(Dataset entries)
- - - -

(** * Heart-rate-variability metrics: a shallow embedding of [src/hrv.py]

    The development follows the two functions of the script,
    [calculate_HRV_metrics] and [process_HRV_files], statement by statement.

    Modelling choices.
    - A pandas [Series] is a list of Python values, a [DataFrame] is an index
      together with a finite map from column names to series.
    - A float is an exact rational in lowest terms ([Qc]); binary64
      rounding error and infinities are not modelled.  [np.round] is
      round-half-to-even on the scaled value, as in numpy.
    - The square root has no rational value in general; since the script only
      ever uses [np.round (np.sqrt v, 1)], the two calls are modelled together
      by [np_round_sqrt], the exact nearest multiple of [10^-d] to the real
      square root (ties to even).
    - Exceptions are explicit: the body of a [try] block lives in the monad
      [res], and the [except Exception] handler maps every raised exception
      to the fall-through result of the function, Python's [None].
    - The file system below the dataset directory is a finite map from file
      names to the frames [pd.read_csv] returns for them.  Console output is
      not modelled. *)

From Stdlib Require Import QArith Qround Qabs Qcanon Qcabs Lia Lqa.
From stdpp Require Import gmap strings list fin_maps.

(** * Part I: the model *)

(** ** Python values and exceptions *)

Inductive pyval :=
  | PyNone
  | PyStr (s : string)
  | PyInt (z : Z)
  | PyFloat (q : Qc)
  | PyNaN.

Inductive exn := KeyError | TypeError | ValueError | ZeroDivisionError.

Inductive res (A : Type) :=
  | Ok (a : A)
  | Raise (e : exn).
Arguments Ok {A} a.
Arguments Raise {A} e.

Global Instance res_ret : MRet res := λ A a, Ok a.
Global Instance res_bind : MBind res := λ A B f m,
  match m with
  | Ok a => f a
  | Raise e => Raise e
  end.

(** ** Rounding *)

(** [np.rint]: round to the nearest integer, ties to the even one. *)
Definition rint (x : Q) : Z :=
  let f := Qfloor x in
  match (x - inject_Z f ?= 1 # 2)%Q with
  | Lt => f
  | Eq => if Z.even f then f else (f + 1)%Z
  | Gt => (f + 1)%Z
  end.

Definition pow10 (d : nat) : Qc := Qc_of_Z (10 ^ Z.of_nat d).

(** [np.round (x, decimals=d)] on a finite float: scale, [rint], unscale. *)
Definition np_round_Q (x : Qc) (d : nat) : Qc :=
  (Qc_of_Z (rint (x * pow10 d)%Qc) / pow10 d)%Qc.

(** The integer nearest to the real square root of [y] (ties to even),
    for [0 <= y]. *)
Definition rint_sqrt (y : Q) : Z :=
  let k := Z.sqrt (Qfloor y) in
  match (y ?= inject_Z (k * k + k) + (1 # 4))%Q with
  | Lt => k
  | Eq => if Z.even k then k else (k + 1)%Z
  | Gt => (k + 1)%Z
  end.

(** [np.round (v, decimals=d)]: an integer is left as it is, NaN stays
    NaN. *)
Definition np_round (v : pyval) (d : nat) : res pyval :=
  match v with
  | PyFloat q => Ok (PyFloat (np_round_Q q d))
  | PyInt z => Ok (PyInt z)
  | PyNaN => Ok PyNaN
  | _ => Raise TypeError
  end.

(** [np.round (np.sqrt (q), decimals=d)] on a finite float; [np.sqrt] of
    a negative number is NaN. *)
Definition round_sqrt (q : Qc) (d : nat) : pyval :=
  if Qle_bool 0 q
  then PyFloat (Qc_of_Z (rint_sqrt (q * pow10 d * pow10 d)%Qc) / pow10 d)%Qc
  else PyNaN.

Definition np_round_sqrt (v : pyval) (d : nat) : res pyval :=
  match v with
  | PyFloat q => Ok (round_sqrt q d)
  | PyNaN => Ok PyNaN
  | _ => Raise TypeError
  end.

(** [int (v)]: truncation towards zero; NaN cannot be converted. *)
Definition py_int (v : pyval) : res Z :=
  match v with
  | PyFloat q => Ok (if Qle_bool 0 q then Qfloor q else Qceiling q)
  | PyInt z => Ok z
  | PyNaN => Raise ValueError
  | _ => Raise TypeError
  end.

(** [a / b] on Python integers: true division. *)
Definition py_truediv (a b : Z) : res Qc :=
  if (b =? 0)%Z then Raise ZeroDivisionError
  else Ok (Qc_of_Z a / Qc_of_Z b)%Qc.

(** [a / b] with a numpy integer on the left: no exception, a zero
    divisor gives a non-finite value (NaN for the only case that can reach
    it, [0 / 0]). *)
Definition np_truediv (a b : Z) : pyval :=
  if (b =? 0)%Z then PyNaN else PyFloat (Qc_of_Z a / Qc_of_Z b)%Qc.

(** ** pandas series *)

Abbreviation Series := (list pyval).

(** [s.shift (periods)] with fill value NaN. *)
Definition shift (periods : Z) (s : Series) : Series :=
  let k := Z.abs_nat periods `min` length s in
  if (periods <? 0)%Z then drop k s ++ replicate k PyNaN
  else replicate k PyNaN ++ take (length s - k) s.

(** Element-wise arithmetic.  A missing operand gives a missing result;
    float and string operands do not mix. *)
Definition py_sub (a b : pyval) : res pyval :=
  match a, b with
  | PyNaN, _ | _, PyNaN => Ok PyNaN
  | PyFloat x, PyFloat y => Ok (PyFloat (x - y)%Qc)
  | _, _ => Raise TypeError
  end.

Definition py_add (a b : pyval) : res pyval :=
  match a, b with
  | PyNaN, _ | _, PyNaN => Ok PyNaN
  | PyFloat x, PyFloat y => Ok (PyFloat (x + y)%Qc)
  | PyStr x, PyStr y => Ok (PyStr (x +:+ y))
  | _, _ => Raise TypeError
  end.

Definition py_sq (a : pyval) : res pyval :=
  match a with
  | PyNaN => Ok PyNaN
  | PyFloat x => Ok (PyFloat (x * x)%Qc)
  | _ => Raise TypeError
  end.

Definition py_abs (a : pyval) : res pyval :=
  match a with
  | PyNaN => Ok PyNaN
  | PyFloat x => Ok (PyFloat (Qcabs x))
  | _ => Raise TypeError
  end.

Fixpoint series_binop (op : pyval → pyval → res pyval) (a b : Series)
    : res Series :=
  match a, b with
  | x :: a', y :: b' =>
      z ← op x y; r ← series_binop op a' b'; mret (z :: r)
  | _, _ => mret []
  end.

Definition series_sub := series_binop py_sub.
Definition series_add := series_binop py_add.
Definition series_sq (a : Series) : res Series := mapM py_sq a.
Definition np_abs (a : Series) : res Series := mapM py_abs a.

(** [s == c] for a string constant: a mask, false on missing values. *)
Definition series_eq_str (s : Series) (c : string) : list bool :=
  (λ v, match v with PyStr x => String.eqb x c | _ => false end) <$> s.

(** [s > c] for a number: false on missing values. *)
Definition py_gt (c : Qc) (v : pyval) : res bool :=
  match v with
  | PyFloat x => Ok (bool_decide (c < x)%Qc)
  | PyNaN => Ok false
  | _ => Raise TypeError
  end.
Definition series_gt (s : Series) (c : Qc) : res (list bool) := mapM (py_gt c) s.

(** [np.sum] of a mask: the number of true entries. *)
Definition np_sum_mask (m : list bool) : Z :=
  Z.of_nat (length (filter (λ b, b = true) m)).

(** Boolean-mask selection. *)
Fixpoint select {A} (mask : list bool) (l : list A) : list A :=
  match mask, l with
  | b :: mask', x :: l' => if b then x :: select mask' l' else select mask' l'
  | _, _ => []
  end.

(** The numbers a reduction ranges over: missing values are skipped, a
    string makes the reduction fail. *)
Fixpoint numbers (s : Series) : res (list Qc) :=
  match s with
  | [] => mret []
  | PyNaN :: s' => numbers s'
  | PyFloat x :: s' => r ← numbers s'; mret (x :: r)
  | _ :: _ => Raise TypeError
  end.

Definition isna (v : pyval) : bool :=
  match v with PyNaN => true | _ => false end.

Definition dropna (s : Series) : Series := filter (λ v, isna v = false) s.

Definition Qcsum (l : list Qc) : Qc := foldr Qcplus 0%Qc l.

(** The arithmetic mean of a non-empty list of numbers. *)
Definition Qcmean (l : list Qc) : Qc :=
  (Qcsum l / Qc_of_Z (Z.of_nat (length l)))%Qc.

(** [s.mean ()], skipping missing values; NaN when nothing is left. *)
Definition series_mean (s : Series) : res pyval :=
  xs ← numbers s;
  match xs with
  | [] => mret PyNaN
  | _ => mret (PyFloat (Qcmean xs))
  end.

(** The variance under the square root of [s.std (ddof)]: the sum of
    squared deviations over [count - ddof]; NaN when [count <= ddof]. *)
Definition series_var (s : Series) (ddof : nat) : res pyval :=
  xs ← numbers s;
  if decide (length xs ≤ ddof) then mret PyNaN
  else
    let m := Qcmean xs in
    mret (PyFloat (Qcsum ((λ x, (x - m) * (x - m))%Qc <$> xs)
                   / Qc_of_Z (Z.of_nat (length xs - ddof)))%Qc).

(** ** pandas frames *)

Record DataFrame := mkDataFrame {
  index : list nat;
  columns : gmap string Series;
}.

(** [df[name]] *)
Definition getitem (df : DataFrame) (name : string) : res Series :=
  match columns df !! name with
  | Some s => Ok s
  | None => Raise KeyError
  end.

(** [df[name] = s] *)
Definition setitem (df : DataFrame) (name : string) (s : Series) : DataFrame :=
  mkDataFrame (index df) (<[name := s]> (columns df)).

(** [df[mask]] *)
Definition loc_mask (df : DataFrame) (mask : list bool) : DataFrame :=
  mkDataFrame (select mask (index df)) (select mask <$> columns df).

(** [df.shape[0]] *)
Definition shape0 (df : DataFrame) : nat := length (index df).

(** ** The script *)

Abbreviation Results := (gmap string pyval).

(** The metrics [calculate_HRV_metrics] holds in local variables when it
    reaches the test [n >= 500]. *)
Record Locals := mkLocals {
  loc_n : Z;
  loc_mean_nn : Z;
  loc_mean_bpm : pyval;
  loc_sdnn : pyval;
  loc_rmssd : pyval;
  loc_pnn20 : pyval;
  loc_pnn50 : pyval;
}.

(** Lines 80 to 121: the derived columns, the two filters and the
    metrics. *)
Definition hrv_compute (hrv_data : DataFrame) : res Locals :=
  (* hrv_df = hrv_data.copy() *)
  let hrv_df := hrv_data in
  (* hrv_df['time_next'] = hrv_df['time'].shift(-1) *)
  time ← getitem hrv_df "time";
  let hrv_df := setitem hrv_df "time_next" (shift (-1) time) in
  (* hrv_df['type_next'] = hrv_df['type'].shift(-1) *)
  type ← getitem hrv_df "type";
  let hrv_df := setitem hrv_df "type_next" (shift (-1) type) in
  (* hrv_df['rr'] = hrv_df['time_next']- hrv_df['time'] *)
  time_next ← getitem hrv_df "time_next";
  time ← getitem hrv_df "time";
  rr ← series_sub time_next time;
  let hrv_df := setitem hrv_df "rr" rr in
  (* hrv_df['rr_type'] = hrv_df['type']+hrv_df['type_next'] *)
  type ← getitem hrv_df "type";
  type_next ← getitem hrv_df "type_next";
  rr_type ← series_add type type_next;
  let hrv_df := setitem hrv_df "rr_type" rr_type in
  (* hrv_df['rr_next'] = hrv_df['rr'].shift(-1) *)
  rr ← getitem hrv_df "rr";
  let hrv_df := setitem hrv_df "rr_next" (shift (-1) rr) in
  (* hrv_df['diff'] = hrv_df['rr']-hrv_df['rr_next'] *)
  rr ← getitem hrv_df "rr";
  rr_next ← getitem hrv_df "rr_next";
  diff ← series_sub rr rr_next;
  let hrv_df := setitem hrv_df "diff" diff in
  (* hrv_df['diff_squared'] = hrv_df['diff']**2 *)
  diff ← getitem hrv_df "diff";
  diff_squared ← series_sq diff;
  let hrv_df := setitem hrv_df "diff_squared" diff_squared in
  (* hrv_df['rr_next_type'] =hrv_df['rr_type'].shift(-1) *)
  rr_type ← getitem hrv_df "rr_type";
  let hrv_df := setitem hrv_df "rr_next_type" (shift (-1) rr_type) in
  (* hrv_df = hrv_df[hrv_df['rr_type']=='NN'] *)
  rr_type ← getitem hrv_df "rr_type";
  let hrv_df := loc_mask hrv_df (series_eq_str rr_type "NN") in
  (* n = int(hrv_df.shape[0]) *)
  let n := Z.of_nat (shape0 hrv_df) in
  (* mean_nn = int(np.round(hrv_df['rr'].mean(),decimals=0)) *)
  rr ← getitem hrv_df "rr";
  m ← series_mean rr;
  m ← np_round m 0;
  mean_nn ← py_int m;
  (* mean_bpm = np.round((1000/mean_nn)*60,decimals=1) *)
  q ← py_truediv 1000 mean_nn;
  mean_bpm ← np_round (PyFloat (q * Qc_of_Z 60)%Qc) 1;
  (* sdnn = np.round(np.std(hrv_df['rr'], ddof=1),decimals=1) *)
  rr ← getitem hrv_df "rr";
  v ← series_var rr 1;
  sdnn ← np_round_sqrt v 1;
  (* hrv_rr_df = hrv_df[hrv_df['rr_next_type']=='NN'] *)
  rr_next_type ← getitem hrv_df "rr_next_type";
  let hrv_rr_df := loc_mask hrv_df (series_eq_str rr_next_type "NN") in
  (* rmssd = np.round(np.sqrt(np.mean(hrv_rr_df['diff_squared'].dropna())),decimals=1) *)
  diff_squared ← getitem hrv_rr_df "diff_squared";
  v ← series_mean (dropna diff_squared);
  rmssd ← np_round_sqrt v 1;
  (* pnn50 = np.round(100 * np.sum(np.abs(hrv_rr_df['diff']) > 50) / n,decimals=1) *)
  diff ← getitem hrv_rr_df "diff";
  a ← np_abs diff;
  gt ← series_gt a (Qc_of_Z 50);
  pnn50 ← np_round (np_truediv (100 * np_sum_mask gt) n) 1;
  (* pnn20 = np.round(100 * np.sum(np.abs(hrv_rr_df['diff']) > 20) / n,decimals=1) *)
  diff ← getitem hrv_rr_df "diff";
  a ← np_abs diff;
  gt ← series_gt a (Qc_of_Z 20);
  pnn20 ← np_round (np_truediv (100 * np_sum_mask gt) n) 1;
  mret (mkLocals n mean_nn mean_bpm sdnn rmssd pnn20 pnn50).

(** Lines 124 to 144: the dictionary the function returns. *)
Definition hrv_report (file_in : string) (l : Locals) : Results :=
  let results : Results := ∅ in
  if (500 <=? loc_n l)%Z then
    let results := <["filename" := PyStr file_in]> results in
    let results := <["n" := PyInt (loc_n l)]> results in
    let results := <["mean_nn" := PyInt (loc_mean_nn l)]> results in
    let results := <["mean_bpm" := loc_mean_bpm l]> results in
    let results := <["sdnn" := loc_sdnn l]> results in
    let results := <["rmssd" := loc_rmssd l]> results in
    let results := <["pnn20" := loc_pnn20 l]> results in
    let results := <["pnn50" := loc_pnn50 l]> results in
    results
  else
    let results := <["filename" := PyStr file_in]> results in
    let results := <["n" := PyInt (loc_n l)]> results in
    let results := <["mean_nn" := PyNone]> results in
    let results := <["mean_bpm" := PyNone]> results in
    let results := <["sdnn" := PyNone]> results in
    let results := <["rmssd" := PyNone]> results in
    let results := <["pnn20" := PyNone]> results in
    let results := <["pnn50" := PyNone]> results in
    results.

(** The body of the [try] block of [calculate_HRV_metrics].  [fs] holds,
    for every regular file of the dataset directory, the frame
    [pd.read_csv] returns for it.  When [os.path.isfile] fails the function
    prints a message and falls off its end, which returns [None]. *)
Definition calculate_HRV_metrics_try (fs : gmap string DataFrame)
    (file_in : string) : res (option Results) :=
  match fs !! file_in with
  | Some hrv_data =>
      l ← hrv_compute hrv_data;
      mret (Some (hrv_report file_in l))
  | None => mret None
  end.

- - - -

**Problem description**
The line containing "(* pnn20 = np.round(100" and every line after it, through the end of the records, should be repeated exactly and alone.

**Answer section**
  (* pnn20 = np.round(100 * np.sum(np.abs(hrv_rr_df['diff']) > 20) / n,decimals=1) *)
  diff ← getitem hrv_rr_df "diff";
  a ← np_abs diff;
  gt ← series_gt a (Qc_of_Z 20);
  pnn20 ← np_round (np_truediv (100 * np_sum_mask gt) n) 1;
  mret (mkLocals n mean_nn mean_bpm sdnn rmssd pnn20 pnn50).

(** Lines 124 to 144: the dictionary the function returns. *)
Definition hrv_report (file_in : string) (l : Locals) : Results :=
  let results : Results := ∅ in
  if (500 <=? loc_n l)%Z then
    let results := <["filename" := PyStr file_in]> results in
    let results := <["n" := PyInt (loc_n l)]> results in
    let results := <["mean_nn" := PyInt (loc_mean_nn l)]> results in
    let results := <["mean_bpm" := loc_mean_bpm l]> results in
    let results := <["sdnn" := loc_sdnn l]> results in
    let results := <["rmssd" := loc_rmssd l]> results in
    let results := <["pnn20" := loc_pnn20 l]> results in
    let results := <["pnn50" := loc_pnn50 l]> results in
    results
  else
    let results := <["filename" := PyStr file_in]> results in
    let results := <["n" := PyInt (loc_n l)]> results in
    let results := <["mean_nn" := PyNone]> results in
    let results := <["mean_bpm" := PyNone]> results in
    let results := <["sdnn" := PyNone]> results in
    let results := <["rmssd" := PyNone]> results in
    let results := <["pnn20" := PyNone]> results in
    let results := <["pnn50" := PyNone]> results in
    results.

(** The body of the [try] block of [calculate_HRV_metrics].  [fs] holds,
    for every regular file of the dataset directory, the frame
    [pd.read_csv] returns for it.  When [os.path.isfile] fails the function
    prints a message and falls off its end, which returns [None]. *)
Definition calculate_HRV_metrics_try (fs : gmap string DataFrame)
    (file_in : string) : res (option Results) :=
  match fs !! file_in with
  | Some hrv_data =>
      l ← hrv_compute hrv_data;
      mret (Some (hrv_report file_in l))
  | None => mret None
  end.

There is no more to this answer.